Here are some questions to consider:
Do they specialize in a specific area of treatment? What percentage of their practice is with couples?
If you are working with a therapist who specialized in working with a specific population of people, they are much more likely to hone their skills in working with that population. Avoid therapists who primarily work with individuals. There are therapists who LOVE working with couples and therapists who will see couples but don’t really prefer working with them. You are best served by a therapist who specializes in working with couples.
What are they doing to keep current with the research and best practices of care in the area they specialize in?

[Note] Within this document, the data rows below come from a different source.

(** * vuedefer: LazyRender and useIntersectionObserver

    A shallow embedding of [src/composables/useIntersectionObserver.ts] and
    of the [LazyRender] component ([lazy-render.ts]).  The closures of the
    two source files are written as functions on an explicit state; the
    parts of the environment they call into (the DOM's IntersectionObserver,
    the framework's renderer and scheduler) are written next to them and
    marked as such. *)

From Stdlib Require Import QArith.
From stdpp Require Import base option list gmap strings.

Local Open Scope nat_scope.
Local Open Scope string_scope.
Local Open Scope list_scope.

(** ** JavaScript completions *)

Inductive Error := TypeError | RangeError | SyntaxError.

Inductive Completion (A : Type) :=
| Normal (a : A)
| Throw (e : Error).
Arguments Normal {A} a.
Arguments Throw {A} e.

Definition cbind {A B} (m : Completion A) (k : A -> Completion B) : Completion B :=
  match m with
  | Normal a => k a
  | Throw e => Throw e
  end.

Notation "'let!' x ':=' m 'in' k" := (cbind m (fun x => k))
  (at level 10, x name, m at level 100, k at level 200).

Definition completes {A} (m : Completion A) : Prop :=
  match m with Normal _ => True | Throw _ => False end.

(** ** The DOM's IntersectionObserver (environment) *)

(** DOM nodes are opaque handles. *)
Definition Element := nat.

(** [threshold?: number | number[]]; the numbers are taken to be finite. *)
Inductive Threshold :=
| ThresholdUnset
| ThresholdNumber (q : Q)
| ThresholdList (qs : list Q).

(** [IntersectionObserverInit], the options bag. *)
Record IntersectionObserverInit := {
  root : option Element;
  rootMargin : option string;
  threshold : Threshold }.

Record IntersectionObserverEntry := {
  target : Element;
  isIntersecting : bool }.

Inductive ObserverCall :=
| Observe (el : Element)
| Unobserve (el : Element)
| Disconnect.

Global Instance ObserverCall_eq_dec : EqDecision ObserverCall.
Proof. solve_decision. Defined.

(** An observer is its list of observation targets, together with the
    requests it has received so far (what the test suite's mock records). *)
Record IntersectionObserver := {
  targets : list Element;
  calls : list ObserverCall }.

Definition observe (el : Element) (o : IntersectionObserver) : IntersectionObserver :=
  {| targets := if decide (el ∈ targets o) then targets o else targets o ++ [el];
     calls := calls o ++ [Observe el] |}.

Definition unobserve (el : Element) (o : IntersectionObserver) : IntersectionObserver :=
  {| targets := filter (λ x, x ≠ el) (targets o);
     calls := calls o ++ [Unobserve el] |}.

Definition disconnect (o : IntersectionObserver) : IntersectionObserver :=
  {| targets := [];
     calls := calls o ++ [Disconnect] |}.

Definition thresholds_of (t : Threshold) : list Q :=
  match t with
  | ThresholdUnset => []
  | ThresholdNumber q => [q]
  | ThresholdList qs => qs
  end.

Definition in_unit_interval (q : Q) : bool := Qle_bool 0 q && Qle_bool q 1.

Section Constructor.

(** The browser's parser of root-margin strings: [true] when the string
    is a well-formed margin. *)
Variable parse_margin : string -> bool.

(** [new IntersectionObserver(callback, options)]: the margin is parsed
    first (SyntaxError), then the thresholds are checked (RangeError). *)
Definition new_IntersectionObserver (options : IntersectionObserverInit)
  : Completion IntersectionObserver :=
  match rootMargin options with
  | Some m => if parse_margin m then
                if forallb in_unit_interval (thresholds_of (threshold options))
                then Normal {| targets := []; calls := [] |}
                else Throw RangeError
              else Throw SyntaxError
  | None => if forallb in_unit_interval (thresholds_of (threshold options))
            then Normal {| targets := []; calls := [] |}
            else Throw RangeError
  end.

End Constructor.

(** The two constructor failures are what the specification calls an
    invalid configuration. *)
Definition InvalidConfiguration (e : Error) : Prop :=
  e = RangeError \/ e = SyntaxError.

(** ** useIntersectionObserver.ts *)

(** What the composable owns: the [isVisible] ref, the observer, and the
    element captured by the clean-up the watcher last registered with
    [onCleanup] ([None] when no clean-up is registered). *)
Record Tracker := {
  isVisible : bool;
  observer : IntersectionObserver;
  cleanup : option Element }.

(** The observer callback, [([entry]) => { isVisible.value = entry.isIntersecting }]. *)
Definition observer_callback (entries : list IntersectionObserverEntry) (t : Tracker)
  : Completion Tracker :=
  match entries with
  | [] => Throw TypeError
  | entry :: _ => Normal {| isVisible := isIntersecting entry;
                            observer := observer t;
                            cleanup := cleanup t |}
  end.

(** The callback given to [watch(target, ...)]. *)
Definition target_watch_cb (el : option Element) (t : Tracker) : Tracker :=
  match el with
  | None => t
  | Some e => {| isVisible := isVisible t;
                 observer := observe e (observer t);
                 cleanup := Some e |}
  end.

(** The framework runs the registered clean-up, once, before the next run
    of the callback and when the watcher is stopped. *)
Definition run_cleanup (t : Tracker) : Tracker :=
  match cleanup t with
  | None => t
  | Some e => {| isVisible := isVisible t;
                 observer := unobserve e (observer t);
                 cleanup := None |}
  end.

(** One run of the watcher on the new value of [target]. *)
Definition target_watch_job (el : option Element) (t : Tracker) : Tracker :=
  target_watch_cb el (run_cleanup t).

Definition stop (t : Tracker) : Tracker :=
  {| isVisible := isVisible t;
     observer := disconnect (observer t);
     cleanup := cleanup t |}.

(** Unmounting the owner stops the watcher (its clean-up runs) and then
    calls the [onUnmounted] hook, which is [stop]. *)
Definition unmount_tracker (t : Tracker) : Tracker := stop (run_cleanup t).

Section UseIntersectionObserver.

Variable parse_margin : string -> bool.

Definition useIntersectionObserver (tgt : option Element)
    (options : IntersectionObserverInit) : Completion Tracker :=
  let! o := new_IntersectionObserver parse_margin options in
  Normal (target_watch_job tgt {| isVisible := false; observer := o; cleanup := None |}).

End UseIntersectionObserver.

(** ** Virtual nodes and component instances (framework) *)

Definition CompName := nat.
Definition Data := nat.

(** What a component's own render function produces: the tree of
    component [rendered_by] evaluated on the data [rendered_from]. *)
Record Tree := {
  rendered_by : CompName;
  rendered_from : Data }.

Global Instance Tree_eq_dec : EqDecision Tree.
Proof. solve_decision. Defined.

Inductive VType :=
| TComponent (name : CompName)
| TElement (tagname : string).

Global Instance VType_eq_dec : EqDecision VType.
Proof. solve_decision. Defined.

(** The arguments of one [h(type, props)] call inside a slot. *)
Record VNodeDesc := {
  d_type : VType;
  d_data : Data }.

(** A virtual node is a mutable object: the renderer fills in [component]
    and [el] when it mounts or patches the node. *)
Record VNode := {
  v_type : VType;
  v_data : Data;
  component : option nat;
  el : option Element }.

(** A render function is a closure; two are told apart by what they close
    over. *)
Inductive RenderFn :=
| SetupRender (c : nat)   (* the function the setup of instance [c] returned *)
| SubTreeOf (c : nat).    (* [() => component.subTree], closed over instance [c] *)

Global Instance RenderFn_eq_dec : EqDecision RenderFn.
Proof. solve_decision. Defined.

Module Component.
Record instance := {
  type : CompName;
  data : Data;
  render : RenderFn;
  subTree : Tree }.
End Component.

Record Heap := {
  vnodes : gmap nat VNode;
  instances : gmap nat Component.instance;
  next_vnode : nat;
  next_instance : nat;
  next_element : nat;
  created : list nat;
  destroyed : list nat }.

Definition empty_heap : Heap :=
  {| vnodes := ∅; instances := ∅; next_vnode := 0; next_instance := 0;
     next_element := 0; created := []; destroyed := [] |}.

Definition set_vnodes (f : gmap nat VNode -> gmap nat VNode) (h : Heap) : Heap :=
  {| vnodes := f (vnodes h); instances := instances h; next_vnode := next_vnode h;
     next_instance := next_instance h; next_element := next_element h;
     created := created h; destroyed := destroyed h |}.

Definition set_instances
    (f : gmap nat Component.instance -> gmap nat Component.instance) (h : Heap) : Heap :=
  {| vnodes := vnodes h; instances := f (instances h); next_vnode := next_vnode h;
     next_instance := next_instance h; next_element := next_element h;
     created := created h; destroyed := destroyed h |}.

Definition set_render (f : RenderFn) (i : Component.instance) : Component.instance :=
  {| Component.type := Component.type i; Component.data := Component.data i;
     Component.render := f; Component.subTree := Component.subTree i |}.

Definition set_subTree (t : Tree) (i : Component.instance) : Component.instance :=
  {| Component.type := Component.type i; Component.data := Component.data i;
     Component.render := Component.render i; Component.subTree := t |}.

Definition set_data (d : Data) (i : Component.instance) : Component.instance :=
  {| Component.type := Component.type i; Component.data := d;
     Component.render := Component.render i; Component.subTree := Component.subTree i |}.

(** Calling a render function. *)
Definition call_render (f : RenderFn) (insts : gmap nat Component.instance) : option Tree :=
  match f with
  | SetupRender c =>
      i ← insts !! c;
      Some {| rendered_by := Component.type i; rendered_from := Component.data i |}
  | SubTreeOf c => Component.subTree <$> insts !! c
  end.

(** ** lazy-render.ts *)

(** [LazyRenderProps extends IntersectionObserverInit] with [tag]. *)
Record LazyRenderProps := {
  tag : string;
  init : IntersectionObserverInit }.

(** What the two slots evaluate to when called; [None] is an absent slot. *)
Record Slots := {
  slot_default : option (list VNodeDesc);
  slot_fallback : option Tree }.

(** The local variables of [setup]. [render] starts undefined. *)
Record Setup := {
  containerRef : option Element;
  render : option RenderFn;
  currentVNode : option nat }.
Lemma run_entries k c :
  cs !! k = Some c ->
  Forall2 (fun j e => all_entries !! j = Some e) (c_refs c) (c_entries c).
Proof.
  intros Hk. destruct (run_seeded k c Hk) as (s & seed & Hs & _ & _ & ->).
  apply cluster_at_entries. exact Hs.
Qed.

(** Seeds come in increasing order. *)
Lemma run_seeds_increase k k' c c' s s' seed seed' :
  cs !! k = Some c -> cs !! k' = Some c' -> (k' < k)%nat ->
  seeded all_entries (used_by (take k cs)) c s seed ->
  seeded all_entries (used_by (take k' cs)) c' s' seed' ->
  (s' < s)%nat.
Proof.
  intros Hk Hk' Hlt (_ & Hout & _ & _) (_ & _ & Hbelow' & ->).
  destruct (Nat.lt_trichotomy s' s) as [H | [H | H]]; [exact H| |]; exfalso.
  - subst s'. apply Hout. apply used_by_take. exists k'. eexists.
    repeat split; [exact Hlt | exact Hk' |].
    apply cluster_at_member. left. reflexivity.
  - apply Hout. specialize (Hbelow' s H).
    apply used_by_take in Hbelow' as (k'' & c'' & Hlt'' & Hk'' & Hj).
    apply used_by_take. exists k'', c''. split; [lia | auto].
Qed.

End Run.

(** *** Entries with the same tokens, entries without tokens *)

Lemma similar_same_tokens seed a b :
  list_to_set (C := gset string) (keywords a) = list_to_set (keywords b) ->
  similar seed a = similar seed b.
Proof.
  intros H. unfold similar.
  rewrite (SimilarityProofs.similarity_sets (keywords seed) (keywords seed)
             (keywords a) (keywords b) eq_refl H).
  reflexivity.
Qed.

Lemma similar_equal_tokens a b :
  list_to_set (C := gset string) (keywords a) = list_to_set (keywords b) ->
  keywords a <> [] -> similar a b = true.
Proof.
  intros H Hne. apply similar_spec.
  rewrite (SimilarityProofs.similarity_sets (keywords a) (keywords a)
             (keywords b) (keywords a) eq_refl (eq_sym H)).
  rewrite (SimilarityProofs.similarity_self _ Hne). reflexivity.
Qed.

Lemma similar_no_tokens_r seed other : keywords other = [] -> similar seed other = false.
Proof.
  intros H. unfold similar. rewrite H, SimilarityProofs.similarity_empty_r.
  reflexivity.
Qed.

Lemma similar_no_tokens_l seed other : keywords seed = [] -> similar seed other = false.
Proof.
  intros H. unfold similar. rewrite H, SimilarityProofs.similarity_empty_l.
  reflexivity.
Qed.

Lemma picked_no_tokens seed used items : keywords seed = [] -> picked seed used items = [].
Proof.
  intros H. unfold picked. induction items as [|p items IH]; [reflexivity|].
  simpl. rewrite (similar_no_tokens_l seed (snd p) H), andb_false_r. exact IH.
Qed.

Maybe you are thinking about working with a counselor who states they have worked with couples for 25 years. This may or may not be a good thing. The couples counseling field is always changing and emerging. Does the counselor go to training to stay current with evidenced/research based intervention? How do they stay current with evidenced based intervention?
What is their approach in trying to help a couple salvage their marriage versus help the couple break up? What is their approach when one person in the marriage would like to save it, and the other person is seriously considering ending the marriage?
If the counselor takes a neutral stance or takes a more individualistic look at the marriage (working primarily with each individual, and not directly on the marriage) it is best to look for another marriage counselor. If the counselor tells you they focus on helping the one person to clarify the commitment to their marriage, look elsewhere. Both individuals have a role in the state of their marriage and both have unique skills they need to develop when their marriage is in crisis. This is a unique set of skills among marriage counselors called Discernment Counseling.
More information about Discernment Counseling can be found here: http://relationshipandsexualwellness.com/discernment-counseling/
I hope this series has helped to serve as guidelines in finding the right person to help your marriage. There are good therapists out there who are dedicated to their work with couples and marriages. Take the time to do some research before scheduling an appointment. Your marriage depends on it!